The Constitutional Court was a new apex court, very differently constituted from the existing courts. It was to be the fulcrum of this change in direction. From the outset, the Court repeatedly emphasised the transformational nature of the new Constitution. In the first case the Court heard, Makwanyane (1995), Justice Mahomed emphasised that the Constitution was a decisive break from, and a ringing rejection of, that part of the past that was racist, authoritarian, insular and repressive, and a vigorous commitment to a democratic, universalistic, caring and aspirationally egalitarian ethos.3
This dual task – retaining part of the past, but rejecting ‘decisively’ that which was unacceptable – has given rise to a tension between continuity and rupture. The difficulty of this project is aggravated by the fact that law and legal systems tend to be conservative. When you ask a lawyer, ‘What is the law today?’, the lawyer first tries to find out what it was yesterday – not what it should be tomorrow. Precedent is fundamental in common law legal systems such as ours. It plays an important role in promoting predictability and stability. And so we look to precedent – the past – to find out what the law is today. While we now seldom look to the very distant precedents of Roman and Roman-Dutch law, we still look to precedents developed by the courts, mainly over the last century. The inherently conservative nature of a precedent-based system is self-evident. Although reliance on precedent is a core and necessary element of the legal method, the reflex reversion to precedent is conservative in its consequences. Precedent needs to be reconsidered.
The difficulty of transformation was compounded by the fact that in 1994, the lawyers who operated the legal institutions and profession had been trained within the system that operated during the apartheid era. The law they had studied and practised was not based on the Constitution. Only those who went to law school after 1994 studied constitutional law with reference to the new Constitution. The judges – including the new judges who were appointed – generally had no training in the legal implications of the Constitution. They were required to create new precedents and to develop a new body of law that would permeate all of the fields of law. Even those fields traditionally regarded as ‘non-political’ – for example the law of contract – embody assumptions about power, property and justice that have to be re-examined to see whether they are consistent with the intended new ethos, and the need for law to give effect to it. And of course, the judiciary and the legal profession were overwhelmingly white and male. If the legal system was to be transformed, those who ran it needed to be transformed – yet the starting point was the existing judiciary and profession.

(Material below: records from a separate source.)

Lemma thrifty_start l l' fuel v : add_one cfg rand fuel l = Ok (v, l') -> thrifty l l'.
Proof.
  intros H Hl. split; [by eapply add_one_ok|].
  destruct (add_one_parts _ _ _ _ _ _ _ Hl H) as [->|(this & h & l1 & _ & E1 & _ & _ & Hd)]; [by intros B|].
  destruct (Hd frugal _) as [Hk _]. rewrite E1 in Hk. intros B HB. apply Hk. by eapply frugal_same, HB.
Qed.

Lemma thrifty_enter l l' v : on_cq (on_queue (on_ring io_uring_submit)) l = Ok (v, l') -> thrifty l l'.
Proof.
  intros H Hl. destruct (loop_ok_keeps _ _ _ _ _ _ _ _ (keeps_on_ring _) Hl H) as [Hl' _]. split; [done|].
  apply lift_inv in H as (q & H & ->). by eapply frugal_ring, H; apply (apart_submit _ hl_enter).
Qed.

Lemma thrifty_complete l l' fuel b : complete_one cfg fuel l = Ok (b, l') -> thrifty l l'.
Proof.
  intros H Hl. split; [by eapply complete_one_ok|].
  apply complete_one_parts in H as (err & cqe & q1 & H1 & H).
  apply (frugal_ring _ _ _ _ (apart_peek _ hl_enter fuel)) in H1. destruct (err =? 0); [|by subst l'].
  destruct H as (slot & e & this & t & l2 & -> & _ & _ & H2 & ->). cbv zeta.
  destruct (drifts_completion cfg this frugal _ _ _ _ _ H2) as [Hk _].
  intros B HB. apply H1, Hk in HB. by eapply frugal_same, HB.
Qed.

Lemma submitLoop_frugal n inner fuel l l' :
  loop_ok 0 0 [] NotAdding l -> submitLoop cfg rand n inner fuel l = Ok (LoopReturned, l') ->
  frugal (lq l) (lq l').
Proof.
  intros Hl H. destruct (submitLoop_runs cfg rand thrifty) with (6 := H) as (l1 & H1 & _ & _ & He).
  - intros l0 H0. split; [done|]. by intros B.
  - intros l0 l1 l2 H1 H2 H0. destruct (H1 H0) as [Hl1 F1]. destruct (H2 Hl1) as [Hl2 F2].
    split; [done|]. intros B HB. by apply F2, F1.
  - apply thrifty_start.
  - apply thrifty_enter.
  - apply thrifty_complete.
  - destruct (H1 Hl) as [_ HF]. destruct He as [[_ ->]|(_ & h & _ & ->)]; [done|].
    intros B HB. apply HF in HB. by eapply frugal_same, HB.
Qed.

Lemma join_frugal n inner fuel act l success l' :
  loop_ok 0 0 [] NotAdding l -> join cfg rand n inner fuel act l = Ok (Joined success, l') ->
  frugal (lq l) (lq l').
Proof.
  intros Hl H. unfold join in H. apply bind_inv in H as (u & l1 & H1 & H).
  assert (lq l1 = lq l /\ loop_ok 0 0 [] NotAdding l1) as [E1 Hl1].
  { apply on_cq_inv in H1 as (c & H1 & ->). unfold join_begin in H1.
    apply bind_inv in H1 as (st & c1 & Hg & H1). injection Hg as <- <-.
    apply bind_inv in H1 as (v & c1 & Ha & H1). apply assert_inv in Ha as [_ ->].
    apply modify_inv in H1 as ->. split; [done|]. by destruct Hl. }
  apply bind_inv in H as (e & l2 & Hs & H). destruct e.
  { apply on_cq_inv in H as (c & H & _). by injection H. }
  apply submitLoop_frugal in Hs; [|done]. rewrite E1 in Hs. intros B HB. apply Hs in HB.
  apply on_cq_inv in H as (c & H & ->). unfold join_end in H.
  apply bind_inv in H as (q & c2 & Hg & H). injection Hg as <- <-.
  apply bind_inv in H as (u2 & c2 & Ha & H). apply assert_inv in Ha as [_ ->].
  apply bind_inv in H as (u3 & c2 & Ha & H). apply assert_inv in Ha as [_ ->].
  unfold bind at 1, get in H. destruct (_ && _); [by injection H|].
  injection H as _ <-. by eapply frugal_same, HB.
Qed.
End submit.

(** ** The main thread *)

(** No descriptor has an address that was not given out yet. *)
Definition unborn c : Prop := forall p, next_addr c <= p -> qu_qfds (cq_queue c) !! p = None.

(** It adds files, and owns nothing more after than before. *)
Definition settles c c' : Prop := next_addr c <= next_addr c' /\ (unborn c -> unborn c' /\ frugal (cq_queue c) (cq_queue c')).

Lemma settles_refl c : settles c c.
Proof. split; [lia|]. intros Hu. split; [done|]. by intros B. Qed.

Lemma settles_trans c1 c2 c3 : settles c1 c2 -> settles c2 c3 -> settles c1 c3.
Proof.
  intros [N1 H1] [N2 H2]. split; [lia|]. intros Hu. destruct (H1 Hu) as [Hu2 F1]. destruct (H2 Hu2) as [Hu3 F2].
  split; [done|]. intros B HB. by apply F2, F1.
Qed.

Lemma settles_same c c' :
  next_addr c <= next_addr c' -> qu_qfds (cq_queue c') = qu_qfds (cq_queue c) ->
  owns (o_world (qu_os (cq_queue c'))) = owns (o_world (qu_os (cq_queue c))) -> settles c c'.
Proof.
  intros Hn E1 E2. split; [done|]. intros Hu. split; [|by apply frugal_same]. intros p Hp. rewrite E1. apply Hu. lia.
Qed.

(** The descriptor of a file to be copied, open at once or not yet. *)
Lemma new_qfd_settles i path oflag mode c c' :
  (let* a := fresh in on_queue (new_qfd i a path oflag mode)) c = Ok (tt, c') -> settles c c'.
Proof.
  intros H. apply bind_inv in H as (a & c1 & Hf & H). apply fresh_run in Hf as [-> ->].
  apply on_queue_inv in H as (q & H & ->). set (a := next_addr c) in *. cbn [cq_queue cq_set_next] in H.
  split; [cbn; lia|]. intros Hu. pose proof (Hu a ltac:(unfold a; lia)) as Hno.
  apply bind_inv in H as ([] & q1 & H1 & H). injection H1 as <-. set (d := mk_qfd _ _ _ _) in *.
  apply bind_inv in H as (b & q2 & H2 & H).
  assert (exists n, q2 = set_fdsUsed n (set_qfds (<[a := d]> (qu_qfds (cq_queue c))) (cq_queue c))) as [n ->].
  { unfold reserveFileDescriptor, bind, gets, modify, ret in H2.
    destruct (_ || _); injection H2 as _ <-; [|by eexists].
    exists (fileDescriptorsUsed (cq_queue c)). by destruct (cq_queue c). }
  set (q2 := set_fdsUsed _ _) in *.
  assert (frugal (cq_queue c) q2) as F2.
  { intros B HB. apply (frugal_same (set_qfds (<[a := d]> (qu_qfds (cq_queue c))) (cq_queue c))); [done|done|].
    apply holding_put; [done| |cbn; unfold NEVER_OPENED_VAL; lia]. intros d0. by rewrite Hno. }
  assert (qu_qfds q2 !! a = Some d) as Hd by apply lookup_insert_eq.
  destruct b; [|injection H as <-]; cycle 1.
  { split; [|exact F2]. intros p Hp. cbn in Hp |- *. rewrite lookup_insert_ne; [apply Hu|]; unfold a; lia. }
  apply bind_inv in H as (x & q3 & H3 & H). apply ret_inv in H as [_ ->].
  assert (frugal q2 q3) as F3 by (eapply frugal_open; [exact Hd|cbn; unfold NEVER_OPENED_VAL; lia|exact H3]).
  split; [|intros B HB; by apply F3, F2]. intros p Hp. cbn in Hp |- *.
  apply doOpen_inv in H3 as (d0 & r & o & _ & _ & ->).
  destruct r; cbn; rewrite ?lookup_insert_ne by (unfold a; lia); apply Hu; lia.
Qed.

Lemma part_settles sfd dfd off sz al t c u c' : addCopyJobPart sfd dfd off sz al t c = Ok (u, c') -> settles c c'.
Proof.
  intros H. apply part_inv in H. cbv zeta in H. destruct H as (_ & E1 & _ & E2 & _ & E3 & _).
  apply settles_same; [lia|done|by rewrite E2].
Qed.

Lemma part_loop_settles fuel sfd dfd total cs al t i o c n c' :
  part_loop fuel sfd dfd total cs al t i o c = Ok (n, c') -> settles c c'.
Proof.
  revert i o c. induction fuel as [|fuel IH]; intros i o c H; cbn [part_loop] in H; destruct (o =? total);
    try (apply ret_inv in H as [_ ->]; apply settles_refl); [done|].
  apply bind_inv in H as (u & c1 & H1 & H). eapply settles_trans; [by eapply part_settles|by eapply IH].
Qed.

Lemma tracker_settles t n c u c' :
  on_queue (modify (fun q => set_chunks (<[t := n]> (qu_chunks q)) q)) c = Ok (u, c') -> settles c c'.
Proof.
  intros H. apply on_queue_inv in H as (q & H & ->). apply modify_inv in H as ->. by apply settles_same.
Qed.

Lemma addCopyJob_settles fuel i1 i2 src dest st c u c' :
  addCopyJob fuel i1 i2 src dest st c = Ok (u, c') -> settles c c'.
Proof.
  intros H. unfold addCopyJob in H.
  apply bind_inv in H as (a & c1 & Ha & H). apply bind_inv in H as ([] & c2 & H1 & H).
  eapply settles_trans; [eapply (new_qfd_settles i1 src); rewrite (bind_ok _ _ _ _ _ Ha); exact H1|].
  apply bind_inv in H as (b & c3 & Hb & H). apply bind_inv in H as ([] & c4 & H2 & H).
  eapply settles_trans; [eapply (new_qfd_settles i2 dest); rewrite (bind_ok _ _ _ _ _ Hb); exact H2|].
  apply bind_inv in H as (t & c5 & Ht & H). apply fresh_run in Ht as [-> ->].
  eapply settles_trans; [apply (settles_same _ (cq_set_next (next_addr c4 + 1) c4)); [cbn; lia|done|done]|].
  unfold add_parts in H. destruct (stx_size st =? 0).
  - apply bind_inv in H as (v & c6 & H3 & H). eapply settles_trans; [by eapply tracker_settles|by eapply part_settles].
  - apply bind_inv in H as (h & c6 & Hg & H). apply gets_inv in Hg as [-> ->].
    apply bind_inv in H as (v & c6 & Hs & H). apply assert_inv in Hs as [_ ->].
    apply bind_inv in H as (v1 & c6 & H3 & H). eapply settles_trans; [by eapply tracker_settles|].
    apply bind_inv in H as (i & c7 & H4 & H). apply assert_inv in H as [_ ->]. by eapply part_loop_settles.
Qed.

(** A directory is opened, and closed again. *)
Lemma holding_dir B q fd o :
  holding B q -> (fd ∉ os_fds (o_world (qu_os q))) -> owns (o_world o) = add_fd fd (owns (o_world (qu_os q))) ->
  (fd ∉ ow_fds B) /\ holding (add_fd fd B) (set_os o q).
Proof.
  intros [H1 H2 H3 H4 H5 H6] Hn E. injection E as M1 M2 M3.
  split; [by intros ?; apply Hn, H3; left|]. split; cbn; try congruence; try done.
  - intros fd0. rewrite M2, !elem_of_union, elem_of_singleton, H3. tauto.
  - intros p d Hd Hlt. rewrite not_elem_of_union, not_elem_of_singleton. split; [|by apply (H4 p)].
    intros <-. apply Hn, H3. right. by exists p, d.
  - set_solver.
Qed.

Lemma holding_undir B q fd o :
  holding (add_fd fd B) q -> {[0; 1; 2]} ⊆ ow_fds B -> fd ∉ ow_fds B -> owns (o_world o) = del_fd fd (owns (o_world (qu_os q))) ->
  holding B (set_os o q).
Proof.
  intros [H1 H2 H3 H4 H5 _] H6 Hn E. injection E as M1 M2 M3. cbn in *. split; cbn; try congruence; try done.
  - intros fd0. rewrite M2, elem_of_difference, H3, !elem_of_union, elem_of_singleton. split.
    + tauto.
    + intros [Hin|(p & d & Hd & E & Hlt)]; (split; [|intros ->]).
      * by left; right.
      * done.
      * right. by exists p, d.
      * apply (H4 p d); [done|lia|]. rewrite E. by apply elem_of_union_l, elem_of_singleton.
  - intros p d Hd Hlt Hin. apply (H4 p d Hd Hlt). by apply elem_of_union_r.
Qed.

The duality of continuity and rupture is reflected in the Constitution’s approach to customary law. Section 211(3) of the Constitution requires courts to apply customary law where it is applicable, ‘subject to the Constitution’. Section 39(2) requires the courts to develop both the common law and the customary law so as to ‘promote the spirit, purport and objects of the Bill of Rights’. In the field of customary law, the task has been more complex and far-reaching than simply reconsidering existing precedents in the light of the new constitutional order. First, the courts have questioned whether what was previously accepted as precedent truly represented the customary law. Second, they have had to ask whether that correctly reflects current customary law. And third, they have had to consider whether the current customary law is justified in the new constitutional order.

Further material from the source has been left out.